Bauernmarkt in Brixen
Foto: Bauernmarktverein
  • Wenige Tage vor der Gemeinderatssitzung zur Neuregelung des Bauernmarkts am Donnerstag gehen in Brixen die Wogen hoch: Die Grüne Bürgerliste fürchtet in einer Pressemitteilung um die Zukunft des beliebten Markts, der zweimal wöchentlich am Hartmannsplatz stattfindet. „Wir wollen, dass der Bauernmarkt auch Bauernmarkt bleibt und kleine Betriebe eine Chance haben, ihre Produkte zu verkaufen“, erklärt auch Moritz Amplatz, Obmann des Bauernmarktvereins in der Bischofsstadt. 

     

    „Solche Kosten sind für einen kleinen Bauern nicht tragbar.“

     

    Der Brixner Bauernmarkt soll neu geregelt werden. Dafür hat Wirtschaftsreferentin Sara Dejakum (SVP) vor eineinhalb Jahren eine Steuerungsgruppe eingerichtet. „Das Land hat die Rahmenrichtlinien für den Verkauf auf öffentlicher Fläche geändert und wir müssen, wie jede andere Südtiroler Gemeinde auch, die neue Marktordnung bis April verabschieden“, erklärt Dejakum. Derzeit organisiert der Bauernmarktverein selbst seine Tätigkeit am Hartmannsplatz. Die Gemeinde wird nun eine Ausschreibung für die Marktstände durchführen, bei der Betriebe „mit historischer Marktpräsenz“ auf der Rangliste bevorzugt behandelt werden sollen.

  • Sara Dejakum: „Es wird nicht mehr so sein, dass der Verein das gute und schlechte Wetter in Sachen Bauernmarkt macht.“ Foto: Gemeinde Brixen
  • „Es wird nicht mehr so sein, dass der Verein das gute und schlechte Wetter in Sachen Bauernmarkt macht, sondern die Organisation wird dem Stadtmarketing der Tourismusgenossenschaft übertragen“, stellt die Wirtschaftsreferentin klar. Heute sei es nur den 17 Vereinsmitgliedern vorbehalten, dort ihren Stand aufzubauen. Dutzende weitere interessierte Bauern seien in den letzten Jahren leer ausgegangen. Dejakum will deshalb den Bauernmarkt auf bis zu 25 Stände vergrößern und das Angebot um weitere Produkte wie Fisch oder handwerkliche Erzeugnisse erweitern. Das Stadtmarketing soll, wie auch beim Christkindlmarkt, die Koordination und Auswahl der Anbieter übernehmen.

  • Die Kritik der Bauern

    Der Obmann des Bauernmarktvereins begrüßt diese Initiative zwar grundsätzlich, kritisiert aber die neuen Rahmenrichtlinien: „Wir werden in Zukunft verpflichtet sein, neu angekaufte Marktstände der Gemeinde zu nutzen und eine jährliche Miete von mehreren Tausend Euro zu bezahlen.
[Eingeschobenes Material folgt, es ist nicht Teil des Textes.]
(** The final round, which leaves its result in [q]. *)
Lemma final_round b o o' i j m c s :
  o = (4 * i)%nat -> o' = (4 * j)%nat ->
  holds m c s -> local (b, 0%nat) = false ->
  let m' := (XOR128 p ((b, 0%nat) +> o) ;; SL2 q p ;;
             XOR128 q ((b, 0%nat) +> o')) m in
  m_ctx m' = c /\
  get128 m' q =
    XOR128_blk (SL2_blk (XOR128_blk s (blk (buf (enter c) b) i)))
      (blk (buf (enter c) b) j).
Proof.
  intros -> -> (Hm & Hc & Hs) Hb m'. subst m'. unfold seqs, padd.
  cbn [fst snd Nat.add].
  assert (Hp : forall o, sepb (b, o) p = true) by (destruct b; try discriminate; reflexivity).
  assert (Hq : forall o, sepb (b, o) q = true) by (destruct b; try discriminate; reflexivity).
  rewrite (XOR128_sem p) by (assumption || reflexivity || apply Hp).
  rewrite SL2_sem by (mem_ok_tac || reflexivity).
  rewrite get_put_same by (assumption || reflexivity).
  rewrite (XOR128_sem q) by (mem_ok_tac || reflexivity || apply Hq).
  rewrite (get_put_same q) by (mem_ok_tac || reflexivity).
  rewrite !(get_put_sep (b, _)) by auto.
  rewrite !ctx_put_local by reflexivity.
  rewrite get_put_same by (mem_ok_tac || reflexivity).
  rewrite Hs, !get128_blk. split; [assumption|].
  subst c. destruct b; try discriminate; reflexivity.
Qed.

Lemma store_block_eq m output : store_block m output = store_bytes (get128 m q) output.
Proof. reflexivity. Qed.
(** C10: for every integer demand and every batch sequence the loop of
    [fulfill_demand] stops by its own condition: fuel beyond the number
    of batches plus one changes nothing, the loop makes at most one turn
    per batch (so at most the number of batches plus one), and each turn
    either sets [fulfilled] to the demand or removes one batch. *)
Theorem fulfill_demand_terminates p (demand : Z) (extra : nat) :
  while_loop (S (List.length (batches p)) + extra) demand
    (mkLoop 0 (batches p)) = fulfill_loop p demand
  /\ loop_step demand (fst (fulfill_loop p demand)) = None
  /\ (snd (fulfill_loop p demand) <= List.length (batches p))%nat
  /\ (snd (fulfill_loop p demand) <= List.length (batches p) + 1)%nat
  /\ forall (st st' : LoopState R),
       loop_step demand st = Some st' ->
       (fulfilled st' = demand
        /\ (List.length (stock st') <= List.length (stock st))%nat)
       \/ S (List.length (stock st')) = List.length (stock st).
Proof.
  unfold fulfill_loop.
  pose proof (while_loop_exits demand (S (List.length (batches p)))
                (mkLoop 0 (batches p)) ltac:(cbn; lia)) as [Hexit Hturns].
  cbn [stock] in Hturns.
  split; [apply while_loop_fuel; cbn; lia|].
  split; [assumption|]. split; [assumption|]. split; [lia|].
  intros st st' Hstep.
  destruct (loop_step_some _ _ _ Hstep) as [Hlt [l [b Hl]]].
  destruct st as [f bs]. cbn [fulfilled stock] in *. subst bs.
  rewrite loop_step_snoc in Hstep by assumption. injection Hstep as <-.
  rewrite length_app. cbn [List.length].
  destruct (quantity b >=? demand - f).
  - left. cbn [fulfilled stock]. split; [reflexivity|].
    destruct (quantity b - (demand - f) =? 0);
      rewrite ?length_app; cbn [List.length]; lia.
  - right. cbn [stock]. lia.
Qed.
End ProductClaims.

Open Scope string_scope.

Lemma fulfill_demand_within_stock_witness :
  0 <= 4 <= total_stock (batches widget)
  /\ snd (fulfill_demand widget 4) = 0
  /\ batches (fst (fulfill_demand widget 4)) = [mkBatch 4 200].
Proof.
  assert (H : 0 <= 4 <= total_stock (batches widget)) by (cbn; lia).
  split; [exact H|].
  split; [exact (proj1 (fulfill_demand_within_stock widget 4 H)) | reflexivity].
Defined.

(** C1, as stated, fails for a negative demand: [fulfill_demand(-1)] on a
    product that holds 8 units changes nothing, so the units taken out of
    the batches are 0 and not -1. *)
Lemma fulfill_demand_negative_demand :
  -1 <= total_stock (batches widget)
  /\ fulfill_demand widget (-1) = (widget, 0)
  /\ total_stock (batches widget)
     - total_stock (batches (fst (fulfill_demand widget (-1)))) <> -1.
Proof. cbn. repeat split; (lia || discriminate). Qed.

Lemma fulfill_demand_beyond_stock_witness :
  quantities_nonneg (batches widget)
  /\ total_stock (batches widget) < 10
  /\ fulfill_demand widget 10 = (set_batches widget [], 20).
Proof.
  assert (Hq : quantities_nonneg (batches widget))
    by (repeat constructor; cbn; lia).
  assert (Hlt : total_stock (batches widget) < 10) by (cbn; lia).
  split; [exact Hq|]. split; [exact Hlt|].
  exact (fulfill_demand_beyond_stock widget 10 Hq Hlt).
Defined.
Solche Kosten sind für einen kleinen Bauern nicht tragbar“, so Amplatz. Heute organisiert sich jeder Bauer selbst und bezahlt die Miete nur, wenn er auch tatsächlich mit Produkten vor Ort ist. „Ein Bauer arbeitet saisonal und in Südtirol wächst im Winter kein Gemüse. Die geplante ganzjährige Präsenzpflicht ist auf einem Bauernmarkt deshalb schwer umsetzbar“, erklärt er. 
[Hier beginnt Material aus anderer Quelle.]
Lemma stops_halt {A} (P : stop -> Prop) (s : stop) : P s -> stops P (@halt A s).
Proof. intros H w s' w' [= <- <-]. exact H. Qed.

(** A primitive stops in one way only, if at all. *)
Ltac prim_stops :=
  let w := fresh "w" in
  intros w ? ?; unfold_prims;
  repeat (simpl; case_goal); simpl;
  intros [=]; subst; unfold still_shell; auto.

Create HintDb stops.

Ltac stops_step :=
  match goal with
  | |- stops _ _ => solve [auto with stops nocore]
  | |- stops _ (bind _ _) => apply stops_bind; [| intros ?]
  | |- stops _ (ret _) => apply stops_ret
  | |- stops _ (get _) => apply stops_get
  | |- stops _ (halt _) => apply stops_halt; unfold still_shell; auto
  | |- stops _ (if ?b then _ else _) => destruct b
  | |- stops _ (match ?x with _ => _ end) => destruct x
  | |- stops _ _ => solve [prim_stops]
  end.

Lemma fg_wait_loop_shell fuel pgrp j : stops still_shell (fg_wait_loop fuel pgrp j).
Proof.
  induction fuel as [| n IH]; simpl.
  - apply stops_halt. now right.
  - unfold record_exit_status. repeat stops_step.
Qed.
#[export] Hint Resolve fg_wait_loop_shell : stops.

Lemma wait_on_fg_pgid_shell pgrp : stops still_shell (wait_on_fg_pgid pgrp).
Proof. unfold wait_on_fg_pgid, fg_handoff, fg_restore. repeat stops_step. Qed.
#[export] Hint Resolve wait_on_fg_pgid_shell : stops.



Lemma fg_wait_loop_no_run fuel pgrp j :
  keeps (emitting (never runs_command)) (fg_wait_loop fuel pgrp j).
Proof.
  induction fuel as [| n IH]; simpl.
  - apply keeps_halt; typeclasses eauto.
  - unfold record_exit_status. repeat keeps_step.
Qed.
#[export] Hint Resolve fg_wait_loop_no_run : keeps.

Lemma wait_on_fg_pgid_no_run pgrp :
  keeps (emitting (never runs_command)) (wait_on_fg_pgid pgrp).
Proof. unfold wait_on_fg_pgid, fg_handoff, fg_restore. repeat keeps_step. Qed.
#[export] Hint Resolve wait_on_fg_pgid_no_run : keeps.





Section ForkDecision.
Variable expand : World -> string -> string.
Variable get_builtin : command -> option builtin_fn.

End ForkDecision.



(** ** The two redirection paths *)

(** On the external path a failed redirection ends the sequence: the
    redirections that follow are not applied. *)
Lemma io_redirects_abort (r : io_redir) (rest : list io_redir) (w w1 : World) (st : Z) :
  io_redirect r w = Ok st w1 -> st < 0 ->
  io_redirects (r :: rest) w = Ok (-1) w1.
Proof.
  intros H Hst. simpl. rewrite (bind_ok _ _ _ _ _ H).
  assert (E : (st <? 0) = true) by now apply Z.ltb_lt.
  now rewrite E.
Qed.

(** C7: the claim holds on the external path and the virtual path breaks
    it.  For the builtin [cd <missing >out ;] with [missing] impossible
    to open: do_builtin_io_redirects goes on after the failure and opens
    (creates) [out], it returns -1, and run_command_list, which does not
    look at that value, calls the builtin and returns 0. *)
Theorem builtin_redirect_failure_goes_on :
  let cmd := Command ["cd"%string] []
               [IoRedir 0 OP_LESS "missing"; IoRedir 1 OP_GREAT "out"] ";" in
  let w := set_faults [C.ENOENT] Sample.w0 in
  (exists w1, do_builtin_io_redirects cmd [] w = Ok (-1, [BuiltinRedir 1 3]) w1) /\
  (exists w', Sample.run [cmd] w = Ok 0 w' /\
     added w w' = [EOpen "missing" C.O_RDONLY 511 (-1);
                   EOpen "out" (get_io_flags OP_GREAT) 511 3;
                   EBuiltin ["cd"%string] [BuiltinRedir 1 3] 0;
                   EClose 3 0]) /\
  (exists w1, do_io_redirects cmd w = Ok (-1) w1 /\
     added w w1 = [EOpen "missing" C.O_RDONLY 511 (-1)]).
Proof.
  split; [| split].
  - eexists. vm_compute. reflexivity.
  - eexists. split; vm_compute; reflexivity.
  - eexists. split; vm_compute; reflexivity.
Qed.

(** C8: the claim describes what closing an unmapped pseudo-descriptor
    does, and closing a mapped one breaks it.  After [1>f], the
    redirection [1>&-] closes the real descriptor and sets the PSEUDO
    descriptor of the record to -1: the list has no record for 1 any more,
    where the claim wants the record {1, closed}; a later [1>g] adds a
    second record. *)
Theorem close_of_mapped_pseudofd :
  let cmd := Command ["cd"%string] []
               [IoRedir 1 OP_GREAT "f"; IoRedir 1 OP_GREATAND "-"] ";" in
  let cmd2 := Command ["cd"%string] []
               [IoRedir 1 OP_GREAT "f"; IoRedir 1 OP_GREATAND "-";
                IoRedir 1 OP_GREAT "g"] ";" in
  (exists w1, do_builtin_io_redirects cmd [] Sample.w0 =
                Ok (0, [BuiltinRedir (-1) 3]) w1) /\
  find_rec 1 [BuiltinRedir (-1) 3] = None /\
  (exists w1, do_builtin_io_redirects cmd2 [] Sample.w0 =
                Ok (0, [BuiltinRedir 1 3; BuiltinRedir (-1) 3]) w1) /\
  (exists w1, do_builtin_io_redirects
                (Command ["cd"%string] [] [IoRedir 1 OP_GREATAND "-"] ";") []
                Sample.w0 = Ok (0, [BuiltinRedir 1 (-1)]) w1).
Proof.
  split; [| split; [| split]].
  - eexists. vm_compute. reflexivity.
  - reflexivity.
  - eexists. vm_compute. reflexivity.
  - eexists. vm_compute. reflexivity.
Qed.

(** ** Pipelines: one group, one job *)

#[export] Instance quiet_preorder : PreOrder quiet.
Proof.
  split.
  - intros w. repeat split; try tauto. exists []. split; [now rewrite app_nil_r | reflexivity].
  - intros a b c (P1 & F1 & Q1 & e1 & T1 & J1) (P2 & F2 & Q2 & e2 & T2 & J2).
    repeat split; try congruence; try tauto.
    exists (e1 ++ e2). split.
    + rewrite T2, T1. now rewrite app_assoc.
    + rewrite List.filter_app, J1, J2. reflexivity.
Qed.

Ltac prim_quiet :=
  let w := fresh "w" in
  intros w; unfold quiet; unfold_prims;
  repeat (simpl; case_goal); simpl;
  (split; [reflexivity | split; [reflexivity | split;
     [ intros; simpl in *; congruence
     | eexists; split; [trace_eq | reflexivity] ]]]).

Ltac quiet_step :=
  match goal with
  | |- keeps quiet _ => first [ keeps_step | solve [prim_quiet] ]
  end.

Lemma fg_handoff_quiet pgrp : keeps quiet (fg_handoff pgrp).
Proof. unfold fg_handoff. repeat quiet_step. Qed.

Lemma fg_wait_loop_quiet fuel pgrp j : keeps quiet (fg_wait_loop fuel pgrp j).
Proof.
  induction fuel as [| n IH]; simpl.
  - apply keeps_halt; typeclasses eauto.
  - unfold record_exit_status. repeat quiet_step.
Qed.

Lemma fg_restore_quiet : keeps quiet fg_restore.
Proof. unfold fg_restore. repeat quiet_step. Qed.

#[export] Hint Resolve fg_handoff_quiet fg_wait_loop_quiet fg_restore_quiet : keeps.

Lemma wait_on_fg_pgid_quiet pgrp : keeps quiet (wait_on_fg_pgid pgrp).
Proof. unfold wait_on_fg_pgid. repeat quiet_step. Qed.

Lemma close_pipe_ends_quiet d u : keeps quiet (close_pipe_ends d u).
Proof. unfold close_pipe_ends, when. repeat quiet_step. Qed.

#[export] Hint Resolve wait_on_fg_pgid_quiet close_pipe_ends_quiet : keeps.

Lemma parent_branch_quiet is_pl is_bg is_fg child u d pd :
  keeps quiet (parent_branch is_pl is_bg is_fg child u d pd).
Proof. unfold parent_branch, when. repeat quiet_step. Qed.

(** There is always a descriptor number that is not open. *)
Lemma fresh_fd_some (t : gmap Z ofd) : exists n, fresh_fd t = Some n /\ t !! n = None.
Proof.
  unfold fresh_fd.
  destruct (List.find _ _) as [n |] eqn:E.
  - exists n. split; [reflexivity |].
    apply List.find_some in E as [_ E]. now destruct (t !! n).
  - exfalso.
    set (l := map Z.of_nat (seq 0 (S (size t)))) in *.
    assert (Hsub : (list_to_set l : gset Z) ⊆ dom t).
    { intros x Hx. apply elem_of_list_to_set in Hx.
      apply list_elem_of_In in Hx.
      pose proof (List.find_none _ _ E x Hx) as Hn. simpl in Hn.
      apply elem_of_dom. destruct (t !! x); [eauto | discriminate]. }
    apply subseteq_size in Hsub.
    rewrite size_dom in Hsub.
    rewrite size_list_to_set in Hsub.
    + unfold l in Hsub. rewrite length_map, length_seq in Hsub. lia.
    + unfold l. apply NoDup_fmap_2; [apply _ | apply NoDup_seq].
Qed.

Lemma setup_pipe_ok is_pl w :
  faults w = [] ->
  exists ends w0, setup_pipe is_pl w = Ok (Some ends) w0 /\ quiet w w0 /\
                  (is_pl = false -> fst ends = -1).
Proof.
  intros Hf. unfold setup_pipe. destruct is_pl.
  - unfold sys_pipe, fault, bind. rewrite Hf. simpl.
    destruct (fresh_fd_some (fds w)) as (rd & -> & _).
    destruct (fresh_fd_some (<[rd:=OPipeRead (npipes w)]> (fds w))) as (wr & -> & _).
    simpl. eexists _, _. split; [reflexivity |]. split; [| discriminate].
    unfold quiet. simpl.
    split; [reflexivity | split; [reflexivity | split; [intros _; exact Hf |]]].
    eexists. split; [reflexivity | reflexivity].
  - eexists _, _. split; [reflexivity |]. split; [reflexivity | reflexivity].
Qed.

Lemma join_group_others p g (ps : list (Z * Z)) :
  p ∉ map fst ps -> join_group p g ps = ps.
Proof.
  unfold join_group. induction ps as [| [q h] ps IH]; simpl; intros Hn; [reflexivity |].
  apply not_elem_of_cons in Hn as [Hq Hn].
  destruct (Z.eqb_spec q p); [congruence |]. now rewrite IH.
Qed.

Lemma join_group_fresh p g h (ps : list (Z * Z)) :
  p ∉ map fst ps ->
  join_group p g (ps ++ [(p, h)]) = ps ++ [(p, if g =? 0 then p else g)].
Proof.
  intros Hn. unfold join_group. rewrite map_app. fold (join_group p g ps).
  rewrite join_group_others by exact Hn. simpl. now rewrite Z.eqb_refl.
Qed.

Lemma find_fresh p g (ps : list (Z * Z)) :
  p ∉ map fst ps ->
  List.find (fun q => fst q =? p) (ps ++ [(p, g)]) = Some (p, g).
Proof.
  induction ps as [| [q h] ps IH]; simpl; intros Hn.
  - now rewrite Z.eqb_refl.
  - apply not_elem_of_cons in Hn as [Hq Hn].
    destruct (Z.eqb_spec q p); [congruence | now apply IH].
Qed.

Lemma fresh_jid_nonneg js : 0 <= Jobs.fresh_jid js.
Proof.
  unfold Jobs.fresh_jid.
  destruct (List.find _ _) as [n |] eqn:E; simpl; [| lia].
  apply List.find_some in E as [Hin _].
  apply List.in_map_iff in Hin as (k & <- & _). lia.
Qed.

Arguments join_group : simpl never.

Ltac mred := cbv beta; cbn [negb andb orb pd_pgid pipe_fd pd_jid fst snd].

Lemma sys_fork_ok w p fs :
  forks w = p :: fs -> 0 < p ->
  sys_fork w = Ok p (emit (EFork p)
                       (set_procs (procs w ++ [(p, shell_pgrp w)]) (set_forks fs w))).
Proof.
  intros Hforks Hp. unfold sys_fork. rewrite Hforks.
  assert (Hp1 : (0 <? p) = true) by now apply Z.ltb_lt.
  now rewrite Hp1.
Qed.

Lemma setpgid_race_ok pid g w :
  faults w = [] ->
  setpgid_race pid g w =
    Ok true (emit (ESetpgid pid g 0) (set_procs (join_group pid g (procs w)) w)).
Proof.
  intros Hf. unfold setpgid_race, sys_setpgid, fault, bind. now rewrite Hf.
Qed.

Lemma jobs_add_ok g w :
  faults w = [] ->
  jobs_add g w =
    Ok (Jobs.fresh_jid (jobs w))
       (emit (EJobsAdd g (Jobs.fresh_jid (jobs w)))
          (set_jobs (jobs w ++ [Job (Jobs.fresh_jid (jobs w)) g 0]) w)).
Proof.
  intros Hf. unfold jobs_add, fault, bind. now rewrite Hf.
Qed.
  • Bauernmarkt: Brixen will die Nahversorgung stärken. Foto: Bauernmarktverein

    „Wir werden nun mit den Bauern Einzelgespräche führen, um eine Lösung zu finden. Zum Beispiel können sie sich in Zeiten mit wenig verfügbarer Ware einen Stand teilen“, entgegnet Dejakum. Im Vergleich dazu gilt beim Montagsmarkt in Brixen bereits heute eine Präsenzpflicht. Nach der Verabschiedung der Marktordnung will die Wirtschaftsreferentin beim Land um eine Startfinanzierung für die neuen Marktstände ansuchen. 

    Läuft alles nach Plan, wird der neue Bauernmarkt nächstes Jahr im Frühling eröffnet und soll weiterhin zweimal pro Woche stattfinden, einmal unter der Woche nachmittags und weiterhin am Samstagvormittag. „Sinn und Zweck der Sache sind 100 Prozent Naherzeuger am Bauernmarkt zu haben. Dieses Ziel haben wir auch beim Christkindlmarkt verfolgt. Am Anfang gab es einen großen Aufschrei, einige fielen weg, neue kamen dazu und alle haben gewonnen“, zeigt sich Dejakum optimistisch.